Un bilan, une satisfaction
Le livre se présente dans l’ensemble comme celui du bilan du Premier Ministre à la tête du gouvernement. Rien qu’en regardant attentivement la photo de lui-même qui orne la couverture, on sent que Matata Ponyo Mapon est satisfait de son action : souriant, le regard tendre et confiant, la mine réjouie, les bras croisés en signe d’auto-admiration faste, les lunettes d’intellectuel qui se réjouit d’appartenir à une classe supérieure et l’éternelle cravate rouge qui symbolise à ses propres yeux la « rigueur », la « bonne gouvernance dans la gestion des finances publiques »» et la vigueur au travail, l’homme donne l’impression d’une foi inébranlable en sa propre étoile et à l’étoile de la nation dont il conduit la politique gouvernementale.
Les premières pages du livre sont aussi significatives que la photo de couverture. On découvre que le livre est publié à Paris et pas à Kinshasa, signe que le chef du gouvernement veut affirmer sa stature internationale et l’orgueil de se faire entendre au monde à partir d’une grande capitale occidentale qui distribue les grâces médiatiques aux chercheurs et aux dirigeants d’Afrique. On voit qu’il joue dans la « cour des grands » et qu’on peut avoir confiance en ce qu’il va dire, rien qu’à partir de l’éclat du lieu d’où il lance le message de son livre. Il a voulu ainsi assumer le symbole planétaire de la Ville-Lumière et brillait en cela aux yeux de ses compatriotes que cette ville fascine et enchante.
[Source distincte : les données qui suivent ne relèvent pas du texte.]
(* ===================================================================== *)
(** * 4b. Request paths of the Go client (client.go)                      *)
(* ===================================================================== *)

Module GoRequests.
Import GoClient Precision.

Local Open Scope string_scope.
Local Open Scope Z_scope.

(** [url.Values] as the client uses it: only [Set] is called, so every
    key holds one value. *)
Abbreviation Values := (gmap string string).

(** [if v != "" { params.Set(k, v) }] *)
Definition set_nonempty (k v : string) (params : Values) : Values :=
  if decide (v = "") then params else <[k := v]> params.

(** [if n > 0 { params.Set(k, strconv.Itoa(n)) }]; [strconv.Itoa(n)] is
    [FormatInt(int64(n), 10)]. *)
Definition set_positive (k : string) (n : Z) (params : Values) : Values :=
  if 0 <? n then <[k := FormatInt n]> params else params.

(** [ListMemoriesParams] (models.go) and its default. *)
Record ListMemoriesParams : Type := {
  UserID : string;
  AgentID : string;
  Limit : Z;
  Offset : Z;
  SortBy : string;
  Order : string
}.

Definition DefaultListParams : ListMemoriesParams := {|
  UserID := "";
  AgentID := "";
  Limit := 100;
  Offset := 0;
  SortBy := "";
  Order := "desc"
|}.

(** The query parameters [ListMemories] builds. *)
Definition ListMemories_query (params : ListMemoriesParams) : Values :=
  set_nonempty "order" (Order params)
    (set_nonempty "sort_by" (SortBy params)
      (set_positive "offset" (Offset params)
        (set_positive "limit" (Limit params)
          (set_nonempty "agent_id" (AgentID params)
            (set_nonempty "user_id" (UserID params) ∅))))).

(** The query parameters of [GetMemory] and [DeleteMemory]. *)
Definition memory_query (userID agentID : string) : Values :=
  set_nonempty "agent_id" agentID (set_nonempty "user_id" userID ∅).

(** The query parameters of [GetUserMemories]. *)
Definition GetUserMemories_query (limit offset : Z) : Values :=
  set_positive "offset" offset (set_positive "limit" limit ∅).

Inductive method : Type := MethodGet | MethodPost | MethodPut | MethodDelete.

Section Paths.
(** [url.Values.Encode] belongs to the Go library; the paths are stated
    for any such function. *)
Variable Encode : Values -> string.

(** [if len(params) > 0 { path += "?" + params.Encode() }] *)
Definition with_query (path : string) (params : Values) : string :=
  if decide (0 < size params)%nat then path +:+ "?" +:+ Encode params
  else path.

(** [fmt.Sprintf("/api/v1/memories/%s", memoryID.String())] *)
Definition memory_path (memoryID : MemoryID) : string :=
  "/api/v1/memories/" +:+ String_ memoryID.

(** Method and path each call hands to [doRequest]. *)
Definition GetMemory_request (memoryID : MemoryID) (userID agentID : string)
  : method * string :=
  (MethodGet, with_query (memory_path memoryID) (memory_query userID agentID)).

Definition UpdateMemory_request (memoryID : MemoryID) : method * string :=
  (MethodPut, memory_path memoryID).

Definition DeleteMemory_request (memoryID : MemoryID) (userID agentID : string)
  : method * string :=
  (MethodDelete,
   with_query (memory_path memoryID) (memory_query userID agentID)).

Definition ListMemories_request (params : ListMemoriesParams)
  : method * string :=
  (MethodGet, with_query "/api/v1/memories" (ListMemories_query params)).

Definition GetUserMemories_request (userID : string) (limit offset : Z)
  : method * string :=
  (MethodGet,
   with_query ("/api/v1/users/" +:+ userID +:+ "/memories")
     (GetUserMemories_query limit offset)).
End Paths.

(** A stand-in for [Encode] in concrete runs: the user id only. *)
Definition sample_Encode (params : Values) : string :=
  "user_id=" +:+ default "" (params !! "user_id").

(** [path] is the path of memory [memoryID], possibly followed by a
    query string. *)
Definition addresses (path : string) (memoryID : MemoryID) : Prop :=
  exists tail,
    path = memory_path memoryID +:+ tail /\
    (tail = "" \/ exists query, tail = "?" +:+ query).

(** Byte [x] does not occur in [s]. *)
Fixpoint lacks (x : ascii) (s : string) : Prop :=
  match s with
  | EmptyString => True
  | String c s' => c <> x /\ lacks x s'
  end.

(** ** Decimal strings *)

Definition is_digit (c : ascii) : bool :=
  match digit_of c with Some _ => true | None => false end.

Fixpoint all_digits (s : string) : bool :=
  match s with
  | EmptyString => true
  | String c s' => is_digit c && all_digits s'
  end.

(** Digits without a leading zero, or the single digit 0. *)
Definition canonical_digits (s : string) : bool :=
  match s with
  | EmptyString => false
  | String c EmptyString => is_digit c
  | String c s' => is_digit c && negb (Ascii.eqb c "0") && all_digits s'
  end.

(** The integer literals of the JSON grammar (an optional minus sign,
    then 0 or a non-zero digit followed by digits), minus zero apart. *)
Definition canonical_decimal (s : string) : bool :=
  match s with
  | String "-" s' => canonical_digits s' && negb (String.eqb s' "0")
  | _ => canonical_digits s
  end.
(** * sdkswitcher: a shallow embedding of [sdk.py]

    The module [sdk.py] manages cached App Engine SDK versions: it resolves a
    version token, lists the installed versions of the cache directory, and
    points one symlink at the active version.

    Python 2 byte strings are lists of [ascii]; Python's [None] is [None] of
    an [option].  The class [Env] mutates the file system, its configuration
    object and standard output, and it raises exceptions: its methods are
    functions in a state-and-exception monad over a [world], where a raised
    exception keeps the effects that happened before it (as in Python).

    The operating system is not part of the repository.  Its model is stated
    here once:
    - the file system is an association list from the absolute, normalised
      paths of its entries to nodes (directory, regular file, symlink); a
      directory lists its children in the order the association list holds
      them;
    - a path is resolved as POSIX does: component by component from the
      root, through the symlinks on the way, with [ENOENT] for a missing
      component, [ENOTDIR] for a component that is no directory and [ELOOP]
      after forty symlinks; two spellings of a path name the same entry.  The
      program hands absolute paths to the operating system, and a relative
      one is read from the root;
    - permissions are the mode bits of regular files only; no operation fails
      for lack of permission;
    - the network is a function from a URL to the outcome of [urlopen];
    - what the interpreter decides and the program does not (the order in
      which a dictionary is iterated) is a field of the environment. *)

From Stdlib Require Import List Ascii String NArith Bool Arith Lia.
From Stdlib Require Import Sorting.Sorted Sorting.Permutation.
From Stdlib Require Import DecimalString.
Import ListNotations.

Set Implicit Arguments.

(** ** Byte strings *)

Definition str := list ascii.

(** A string literal as a Python byte string. *)
Definition py (s : string) : str := list_ascii_of_string s.
(** [a == k], [a > k], [a < k]: a new boolean array *)
Definition compare_scalar (p : F → bool) (a : loc) : M loc :=
  xs ← read_f32 a; alloc (BoolArray (p <$> xs)).

Definition masked (v : F) (xs : list F) (bs : list bool) : list F :=
  zip_with (λ x (b : bool), if b then v else x) xs bs.

(** [a[m] = v]: in place *)
Definition setitem_mask (a m : loc) (v : F) : M unit :=
  xs ← read_f32 a;
  bs ← read_bool m;
  if decide (length xs = length bs) then store a (F32Array (masked v xs bs))
  else mthrow IndexError.

End Np.

(** ** Operating system and nibabel *)

Definition os_listdir (E : env) (path : string) : M (list string) :=
  match listdir E path with
  | Some files => mret files
  | None => mthrow FileNotFoundError
  end.

Definition os_path_exists (E : env) (path : string) : M bool := λ σ,
  (σ, Ok (path_exists E path || bool_decide (path ∈ made_dirs σ))).

Definition modify (f : world → world) : M unit := λ σ, (f σ, Ok tt).

Definition os_makedirs (path : string) : M unit :=
  modify (λ σ, World (heap σ) (made_dirs σ ++ [path]) (written σ) (stdout σ) (calls σ)).

Definition print (line : string) : M unit :=
  modify (λ σ, World (heap σ) (made_dirs σ) (written σ) (stdout σ ++ [line]) (calls σ)).

Definition log_call (reg : Z) (weight : string) : M unit :=
  modify (λ σ, World (heap σ) (made_dirs σ) (written σ) (stdout σ)
                     (calls σ ++ [(reg, weight)])).

(** [nib.save(nib.Nifti1Image(data, affine), path)] *)
Definition nib_save (data : loc) (aff : affine) (path : string) : M unit :=
  xs ← read_f32 data;
  modify (λ σ, World (heap σ) (made_dirs σ) (written σ ++ [(path, xs, aff)])
                     (stdout σ) (calls σ)).

(** What one branch of [get_img_arrays] assigns: the float32 array of the
    voxels (a new object at each load), the affine and the header. *)
Record binding := Binding {
  b_data : loc;
  b_affine : affine;
  b_header : header }.

(** [img = nib.load(path)] followed by [img.get_fdata(dtype='float32')],
    [img.affine] and [img.header]. *)
Definition load_volume (E : env) (path : string) : M binding :=
  match nib_load E path with
  | None => mthrow ImageFileError
  | Some img =>
      d ← alloc (F32Array (nii_data img));
      mret (Binding d (nii_affine img) (nii_header img))
  end.

(** ** The script *)

(** Local variables of [get_img_arrays], unbound until a branch runs. *)
Record locals := Locals {
  t1w : option binding;
  pdw : option binding;
  mtw : option binding }.

Record volumes := Volumes {
  t1w_data : loc; pdw_data : loc; mtw_data : loc;
  t1w_header : header; pdw_header : header; mtw_header : header;
  t1w_affine : affine; pdw_affine : affine; mtw_affine : affine }.

Definition get_img_paths (E : env) (path2img : string) (echo : Py.value) : M (list string) :=
  let echo_num := "_e" +:+ Py.str echo in
  files ← os_listdir E path2img;
  let nii_files := List.filter (λ f, Py.contains (Py.and_ ".nii" echo_num) f) files in
  nii_files ←
    match nii_files with
    | [] =>
        files ← os_listdir E path2img;
        mret (List.filter (λ f, Py.contains ".nii" f) files)
    | _ => mret nii_files
    end;
  let magn_files :=
    List.filter (λ m, negb (Py.contains "_ph" m || Py.contains "phase" m)) nii_files in
  let fullpath2imgs := (λ magn, Py.path_join path2img magn) <$> magn_files in
  mret fullpath2imgs.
En plus, le livre est préfacé par Carlos Lopes, Secrétaire exécutif de la commission économique pour l’Afrique, autre symbole de hautes sphères dans lesquelles vole avec élégance le Premier Ministre : une manière de nous faire comprendre à nous Congolais,  que l’ouvrage a bénéficié de la plus grande admiration des autorités économiques et financières de l’Union africaine.
Une fois appréciés tous les symboles que le chef du gouvernement a voulu, à la congolaise, nous donner à interpréter en nous en mettant « plein la vue » pour nous impressionner et conditionner notre approche de son ouvrage qui se présente comme un dialogue avec le journaliste Kibambi Shintwa, on y entre avec un intérêt grandissant. L’intérêt s’amplifie de plus en plus lorsqu’on perçoit la trame de fond de la pensée de l’auteur : une volonté manifeste d’expliquer clairement et sereinement sa méthode de travail à la tête du gouvernement et son approche des problèmes du pays, bilan concret à l’appui.
Première surprise : on se sent capté et captivé par la lucidité et la clairvoyance analytique du Premier Ministre. Il ne se paie pas de mots comme savent le faire les politiciens de métier. Il parle en scientifique qui connaît les problèmes du pays et qui les présente sous forme de « vraies questions » dont il ne cherche pas à éluder ni la virulence ni l’urgence.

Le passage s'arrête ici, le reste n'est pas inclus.